◆ **About this task**:
Within the records below, how many lines hold the word "Hself"? Only the number should be returned.

◆ **Data under study**:

(** ** Freezing *)

(** C2, as the code has it.  Every value supplied by keyword is bound in
    its frozen variant: a mapping as an [immutable_dict] of the same items,
    a list or a set as a tuple of the same elements (the elements are kept
    as they are: freezing is shallow), anything else unchanged.  A value
    supplied positionally, or taken from the declared defaults, is bound as
    it is. *)
Theorem keyword_values_frozen cls args kwargs self :
  NoDup (declared_fields (tp_init (cls_type cls))) ->
  NoDup (dict_keys kwargs) ->
  __new__ cls args kwargs = Ok self ->
  (forall name value,
      dict_get name kwargs = Some value ->
      (forall items, value = VDict items \/ value = VImmutableDict items ->
                     instance_attribute self name = Ok (VImmutableDict items))
      /\ (forall elems, value = VList elems \/ value = VSet elems ->
                        instance_attribute self name = Ok (VTuple elems))
      /\ (isinstance_dict value = false -> isinstance_list_or_set value = false ->
          instance_attribute self name = Ok value))
  /\ (forall i f value,
         nth_error (declared_fields (tp_init (cls_type cls))) i = Some f ->
         dict_get f kwargs = None ->
         nth_error args i = Some value ->
         instance_attribute self f = Ok value)
  /\ (forall i f value,
         nth_error (declared_fields (tp_init (cls_type cls))) i = Some f ->
         dict_get f kwargs = None ->
         nth_error args i = None ->
         Spec.declared_default (declared_fields (tp_init (cls_type cls)))
           (declared_defaults (tp_init (cls_type cls))) i = Some value ->
         instance_attribute self f = Ok value).
Proof.
  intros Hfields Hkw Hnew. split; [| split].
  - intros name value Hname.
    destruct (new_ok_inv _ _ _ _ Hnew) as (a & v & k & d & Hinit & _ & _ & Hself & _).
    rewrite Hinit in Hfields. simpl in Hfields.
    assert (Hget : instance_attribute self name = Ok (Spec.frozen_variant value)).
    { unfold instance_attribute.
      rewrite Hself, (bound_get cls a v k d args kwargs name Hfields Hkw), Hname.
      reflexivity. }
    rewrite Hget. repeat split.
    + intros items [-> | ->]; reflexivity.
    + intros elems [-> | ->]; reflexivity.
    + intros Hd Hl. rewrite frozen_variant_other; [reflexivity |].
      rewrite Hd, Hl; reflexivity.
  - intros i f value Hi Hnone Harg. unfold instance_attribute.
    rewrite (bound_field_resolved cls args kwargs self Hfields Hkw Hnew i f Hi).
    unfold Spec.resolve_field. rewrite Hnone, Harg. reflexivity.
  - intros i f value Hi Hnone Harg Hdef. unfold instance_attribute.
    rewrite (bound_field_resolved cls args kwargs self Hfields Hkw Hnew i f Hi).
    unfold Spec.resolve_field. rewrite Hnone, Harg, Hdef. reflexivity.
Qed.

◆ **Answer box**:
2